• _RECORDS FOR THIS EXERCISE_:
- - - - -
(* ===== verification/ControlDurable.v ===== *)
(** * The durable rebuild queue (services/control-plane/internal/adapters/rebuild/durable.go)

    The queue over a job store, the set repository and the rebuilder, each an interface over the environment
    [E]; a deadline that passes is an error of the call it bounds. Every call is recorded. One poller's tick is
    a definition; the ticker and the number of pollers are not modelled. *)
From S2P Require Import Prelude GoBytes GoTrace Contracts ControlStore ControlUse ControlFleet.
From S2P Require ControlTokens.

Module Durable.
Definition errUnknownKind : error := Sentinel "rebuild(durable): unknown job kind".
Abbreviation JobKind := string (only parsing).
Definition JobKindNode : JobKind := "node".
Definition JobKindUser : JobKind := "user".
Record Job := { j_ID : Z; j_Kind : JobKind; j_TargetID : string; j_Attempts : Z }.
Record JobStore (E : Type) := {
  js_Enqueue : JobKind → string → M E unit; js_Claim : Z → Duration → M E (list Job);
  js_Complete : Z → M E unit; js_Retry : Z → Duration → M E unit }.
Arguments js_Enqueue {E}. Arguments js_Claim {E}. Arguments js_Complete {E}. Arguments js_Retry {E}.
Record SetRepo (E : Type) := { sr_UserIDsByNode : string → M E (list string); sr_MarkDirtyByNode : string → M E unit }.
Arguments sr_UserIDsByNode {E}. Arguments sr_MarkDirtyByNode {E}.
Record DurableConfig := {
  dc_Workers : Z; dc_PollInterval : Duration; dc_BatchSize : Z; dc_Lease : Duration; dc_JobTTL : Duration; dc_MaxAttempts : Z;
  dc_RetryBackoff : Duration }.
(** NewDurable's defaults *)
Definition NewDurable (cfg : DurableConfig) : DurableConfig :=
  let or_else (x d : Z) := if x <=? 0 then d else x in
  let workers := or_else (dc_Workers cfg) 4 in
  {| dc_Workers := workers; dc_PollInterval := or_else (dc_PollInterval cfg) Second; dc_BatchSize := or_else (dc_BatchSize cfg) workers;
     dc_Lease := or_else (dc_Lease cfg) Minute; dc_JobTTL := or_else (dc_JobTTL cfg) (30 * Second);
     dc_MaxAttempts := or_else (dc_MaxAttempts cfg) 5; dc_RetryBackoff := or_else (dc_RetryBackoff cfg) (10 * Second) |}.

Inductive event :=
| QEnqueue (kind : JobKind) (id : string) (ok : bool)
| QClaim (r : result (list Job))
| QDirty (nodeID : string) (r : result unit)
| QUsers (nodeID : string) (r : result (list string))
| QBuild (userID : string) (r : result unit)
| QComplete (id : Z) (ok : bool)
| QRetry (id : Z) (after : Duration) (ok : bool).

Section queue.
Context {E : Type} (q : DurableConfig) (store : JobStore E) (sets : SetRepo E) (build : string → M E unit).
Abbreviation QM := (M (Traced E event)).
Definition rebuild (userID : string) : QM unit := call (QBuild userID) (build userID).
Fixpoint rebuild_all (users : list string) : QM unit :=
  match users with
  | [] => mret tt
  | uid :: users' => rebuild uid ;;! rebuild_all users'
  end.
Definition run (j : Job) : QM unit :=
  if bool_decide (j_Kind j = JobKindUser) then rebuild (j_TargetID j)
  else if bool_decide (j_Kind j = JobKindNode) then
    call (QDirty (j_TargetID j)) (sr_MarkDirtyByNode sets (j_TargetID j)) ;;!
    users ←! call (QUsers (j_TargetID j)) (sr_UserIDsByNode sets (j_TargetID j)) ;
    rebuild_all users
  else fail errUnknownKind.
Definition complete (id : Z) : QM unit := ignore (call (λ r, QComplete id (is_ok r)) (js_Complete store id)).
Definition retry (id : Z) : QM unit := ignore (call (λ r, QRetry id (dc_RetryBackoff q) (is_ok r)) (js_Retry store id (dc_RetryBackoff q))).
Definition handle (j : Job) : QM unit :=
  r ←! try (run j) ;
  match r with
  | Err _ => if dc_MaxAttempts q <=? j_Attempts j then complete (j_ID j) else retry (j_ID j)
  | Ok _ => complete (j_ID j)
  end.
Fixpoint handle_all (jobs : list Job) : QM unit :=
  match jobs with
  | [] => mret tt
  | j :: jobs' => handle j ;;! handle_all jobs'
  end.
Definition claimAndProcess : QM Z :=
  jobs ←! call QClaim (js_Claim store (dc_BatchSize q) (dc_Lease q)) ;
  handle_all jobs ;;!
  mret (Z.of_nat (length jobs)).
(** One tick: batches until a claim fails or yields nothing, or [n] of them were processed (the code goes on;
    it stops early only when its context ends) *)
Fixpoint drain (n : nat) : QM unit :=
  match n with
  | O => mret tt
  | S n => got ←! try claimAndProcess ;
           match got with
           | Err _ => mret tt
           | Ok k => if k =? 0 then mret tt else drain n
           end
  end.
Definition enqueue (kind : JobKind) (id : string) : QM unit := ignore (call (λ r, QEnqueue kind id (is_ok r)) (js_Enqueue store kind id)).
Definition EnqueueNode (nodeID : string) : QM unit := enqueue JobKindNode nodeID.
Definition EnqueueUser (userID : string) : QM unit := enqueue JobKindUser userID.
End queue.
End Durable.

(** ** What a batch does *)
Section laws.
Import Durable.
Context {E : Type} (q : DurableConfig) (store : JobStore E) (sets : SetRepo E) (build : string → M E unit).
(** The users in their order, up to the first that fails *)
Fixpoint built (users : list string) (t : list event) (r : result unit) : Prop :=
  match users with
  | [] => t = [] ∧ r = Ok tt
  | uid :: users' => (∃ e, t = [QBuild uid (Err e)] ∧ r = Err e) ∨ ∃ t', t = QBuild uid (Ok tt) :: t' ∧ built users' t' r
  end.
Definition ran (j : Job) (t : list event) (r : result unit) : Prop :=
  if bool_decide (j_Kind j = JobKindUser) then t = [QBuild (j_TargetID j) r]
  else if bool_decide (j_Kind j = JobKindNode) then
    (∃ e, t = [QDirty (j_TargetID j) (Err e)] ∧ r = Err e) ∨
    (∃ e, t = [QDirty (j_TargetID j) (Ok tt); QUsers (j_TargetID j) (Err e)] ∧ r = Err e) ∨
    (∃ users t', t = QDirty (j_TargetID j) (Ok tt) :: QUsers (j_TargetID j) (Ok users) :: t' ∧ built users t' r)
  else t = [] ∧ r = Err errUnknownKind.
(** How the job is settled, given how it went *)
Definition settlement (j : Job) (r : result unit) (ev : event) : Prop :=
  if is_ok r || (dc_MaxAttempts q <=? j_Attempts j) then ∃ ok, ev = QComplete (j_ID j) ok
  else ∃ ok, ev = QRetry (j_ID j) (dc_RetryBackoff q) ok.
Definition settled (j : Job) (t : list event) : Prop := ∃ t' r ev, t = t' ++ [ev] ∧ ran j t' r ∧ settlement j r ev.

Lemma emits_rebuild_all users : emits (rebuild_all build users) (built users).
Proof.
  induction users as [|uid users IH]; cbn [rebuild_all].
  - eapply emits_mono; [apply emits_ret|]. intros t r [-> ->]. done.
  - eapply emits_then; [apply emits_call| |].
    + intros t1 [] ->. eapply emits_mono; [apply IH|]. intros t r H. right. by exists t.
    + intros t e ->. left. by exists e.
Qed.
Lemma emits_run j : emits (run sets build j) (ran j).
Proof.
  unfold run, ran. case_bool_decide; [apply emits_call|]. case_bool_decide.
  - eapply emits_then; [apply emits_call| |intros t e ->; left; by exists e]. intros t1 [] ->.
    eapply emits_then; [apply emits_call| |intros t e ->; right; left; by exists e]. intros t1 users ->.
    eapply emits_mono; [apply emits_rebuild_all|]. intros t r Hb. right. right. by exists users, t.
  - eapply emits_mono; [apply emits_fail|]. done.
Qed.
Lemma emits_handle j : emits (handle q store sets build j) (λ t r, r = Ok tt ∧ settled j t).
Proof.
  unfold handle. eapply emits_then; [apply emits_try, emits_run| |by intros t e (? & [=] & _)]. intros t1 r0 (r & [= ->] & Hr).
  assert (∀ ev, settlement j r ev → settled j (t1 ++ [ev])) as Hs by (intros ev H; by exists t1, r, ev).
  unfold settlement in Hs. destruct r as [[]|e]; cbn [is_ok orb] in Hs; [|destruct (dc_MaxAttempts q <=? j_Attempts j)].
  all: unfold complete, retry; eapply emits_mono; [apply emits_ignore, emits_call|]; intros t r [-> [r0 ->]]; split; [done|]; apply Hs; by eexists.
Qed.
Lemma emits_handle_all jobs : emits (handle_all q store sets build jobs) (λ t r, r = Ok tt ∧ ∃ ts, t = concat ts ∧ Forall2 settled jobs ts).
Proof.
  induction jobs as [|j jobs IH]; cbn [handle_all].
  - eapply emits_mono; [apply emits_ret|]. intros t r [-> ->]. split; [done|]. by exists [].
  - eapply emits_then; [apply emits_handle| |by intros t e [[=] _]]. intros t1 [] [_ Hj].
    eapply emits_mono; [apply IH|]. intros t r [-> (ts & -> & Hts)]. split; [done|]. exists (t1 :: ts). split; [done|]. by constructor.
Qed.
End laws.

(** No rebuild is lost or run twice within a batch. A batch is one claim; then every claimed job is run, in
    order, and settled exactly once right after its run: completed when the run succeeded, completed as well once
    its attempts are used up, and otherwise released for another try after the backoff, whatever fails. *)
Theorem claimAndProcess_settles {E} q (store : Durable.JobStore E) sets build :
  emits (Durable.claimAndProcess q store sets build) (λ t r,
    match r with
    | Err e => t = [Durable.QClaim (Err e)]
    | Ok n => ∃ jobs ts, n = Z.of_nat (length jobs) ∧ t = Durable.QClaim (Ok jobs) :: concat ts ∧ Forall2 (settled q) jobs ts
    end).
Proof.
  unfold Durable.claimAndProcess. eapply emits_then; [apply emits_call| |intros t e ->; done]. intros t1 jobs ->.
  eapply emits_then; [apply emits_handle_all| |by intros t e [[=] _]]. intros t2 [] [_ (ts & -> & Hts)].
  eapply emits_mono; [apply emits_ret|]. intros t r [-> ->]. rewrite app_nil_r. by exists jobs, ts.
Qed.

(** ** Against the queue in memory *)
Section memory.
Context `{ord : !MapOrder}.
Definition memory_sets : Durable.SetRepo Cp := {|
  Durable.sr_UserIDsByNode := λ id, repo (Sets.UserIDsByNode id); Durable.sr_MarkDirtyByNode := λ id, repo (Sets.MarkDirtyByNode id) |}.
Definition memory_build (id : string) : M Cp unit := BundleService.Build id ;;! mret tt.
Definition durable_job (j : job) : Durable.Job :=
  match j with
  | JobNode id => {| Durable.j_ID := 0; Durable.j_Kind := Durable.JobKindNode; Durable.j_TargetID := id; Durable.j_Attempts := 1 |}
  | JobUser id => {| Durable.j_ID := 0; Durable.j_Kind := Durable.JobKindUser; Durable.j_TargetID := id; Durable.j_Attempts := 1 |}
  end.
Lemma memory_build_state id c : (memory_build id c).2 = (BundleService.Build id c).2.
Proof. unfold memory_build, mbind, M_bind. by destruct (BundleService.Build id c) as [[]]. Qed.
Lemma call_env {F Ev A} (f : result A → Ev) (m : M F A) w : (call f m w).1 = (m (tw_env w)).1 ∧ tw_env (call f m w).2 = (m (tw_env w)).2.
Proof. unfold call. by destruct (m (tw_env w)). Qed.
Lemma Queue_process_node id c : (Queue.process (JobNode id) c).2 =
  let c1 := (repo (Sets.MarkDirtyByNode id) c).2 in
  match repo (Sets.UserIDsByNode id) c1 with (Ok users, c2) => (Queue.build_all users c2).2 | (Err _, c2) => c2 end.
Proof. cbn [Queue.process]. unfold mbind, M_bind, ignore. by destruct (repo (Sets.UserIDsByNode id) _) as [[]]. Qed.
Lemma rebuild_all_memory users : ∀ w w', Durable.rebuild_all memory_build users w = (Ok tt, w') →
  tw_env w' = (Queue.build_all users (tw_env w)).2.
Proof.
  induction users as [|uid users IH]; intros w w'; cbn [Durable.rebuild_all Queue.build_all]; [by intros [= <-]|].
  intros ([] & w1 & H1 & H2)%bind_runs. apply IH in H2 as ->. unfold Durable.rebuild in H1.
  destruct (call_env (Durable.QBuild uid) (memory_build uid) w) as [_ He]. rewrite H1 in He. cbn in He.
  unfold mbind, M_bind, ignore. by rewrite He, memory_build_state.
Qed.
End memory.

(** The durable queue does what the queue in memory does. Over the repositories in memory, a job that
    succeeds leaves the control-plane exactly as the in-memory worker leaves it. *)
Theorem durable_run_agrees `{ord : !MapOrder} j w w' :
  Durable.run memory_sets memory_build (durable_job j) w = (Ok tt, w') → tw_env w' = (Queue.process j (tw_env w)).2.
Proof.
  unfold Durable.run. destruct j as [id|id]; cbn [durable_job Durable.j_Kind Durable.j_TargetID].
  - rewrite bool_decide_eq_false_2, bool_decide_eq_true_2 by done. intros ([] & w1 & H1 & (users & w2 & H2 & H3)%bind_runs)%bind_runs.
    apply rebuild_all_memory in H3 as ->. rewrite Queue_process_node. cbv zeta.
    destruct (call_env (Durable.QDirty id) (repo (Sets.MarkDirtyByNode id)) w) as [_ He1].
    cbn [memory_sets Durable.sr_MarkDirtyByNode Durable.sr_UserIDsByNode] in H1, H2. rewrite H1 in He1. cbn [fst snd] in He1.
    destruct (call_env (Durable.QUsers id) (repo (Sets.UserIDsByNode id)) w1) as [Hr2 He2]. rewrite H2 in Hr2, He2. cbn [fst snd] in Hr2, He2.
    rewrite <-He1. destruct (repo (Sets.UserIDsByNode id) (tw_env w1)) as [r c2]. cbn [fst snd] in Hr2, He2. subst r. by rewrite <-He2.
  - rewrite bool_decide_eq_true_2 by done. unfold Durable.rebuild. intros H. cbn [Queue.process]. unfold ignore.
    destruct (call_env (Durable.QBuild id) (memory_build id) w) as [_ He]. rewrite H in He. cbn in He. cbn. by rewrite He, memory_build_state.
Qed.
Definition durable_world : Traced Cp Durable.event := mkTraced ControlTokens.link_cp [].
Lemma durable_run_agrees_witness :
  tw_env (Durable.run (memory_sets (ord := key_order)) (memory_build (ord := key_order)) (durable_job (JobUser "u1")) durable_world).2
  = (Queue.process (ord := key_order) (JobUser "u1") ControlTokens.link_cp).2.
Proof.
  apply (durable_run_agrees (ord := key_order) (JobUser "u1") durable_world
    (Durable.run (memory_sets (ord := key_order)) (memory_build (ord := key_order)) (durable_job (JobUser "u1")) durable_world).2).
  vm_compute. reflexivity.
Defined.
- - - - -
• _REQUIRED ACTION_:
Output the data exactly, from the first line through the line that holds "Record SetRepo (E", so that no later line appears.

• _EXERCISE OUTPUT_:
(* ===== verification/ControlDurable.v ===== *)
(** * The durable rebuild queue (services/control-plane/internal/adapters/rebuild/durable.go)

    The queue over a job store, the set repository and the rebuilder, each an interface over the environment
    [E]; a deadline that passes is an error of the call it bounds. Every call is recorded. One poller's tick is
    a definition; the ticker and the number of pollers are not modelled. *)
From S2P Require Import Prelude GoBytes GoTrace Contracts ControlStore ControlUse ControlFleet.
From S2P Require ControlTokens.

Module Durable.
Definition errUnknownKind : error := Sentinel "rebuild(durable): unknown job kind".
Abbreviation JobKind := string (only parsing).
Definition JobKindNode : JobKind := "node".
Definition JobKindUser : JobKind := "user".
Record Job := { j_ID : Z; j_Kind : JobKind; j_TargetID : string; j_Attempts : Z }.
Record JobStore (E : Type) := {
  js_Enqueue : JobKind → string → M E unit; js_Claim : Z → Duration → M E (list Job);
  js_Complete : Z → M E unit; js_Retry : Z → Duration → M E unit }.
Arguments js_Enqueue {E}. Arguments js_Claim {E}. Arguments js_Complete {E}. Arguments js_Retry {E}.
Record SetRepo (E : Type) := { sr_UserIDsByNode : string → M E (list string); sr_MarkDirtyByNode : string → M E unit }.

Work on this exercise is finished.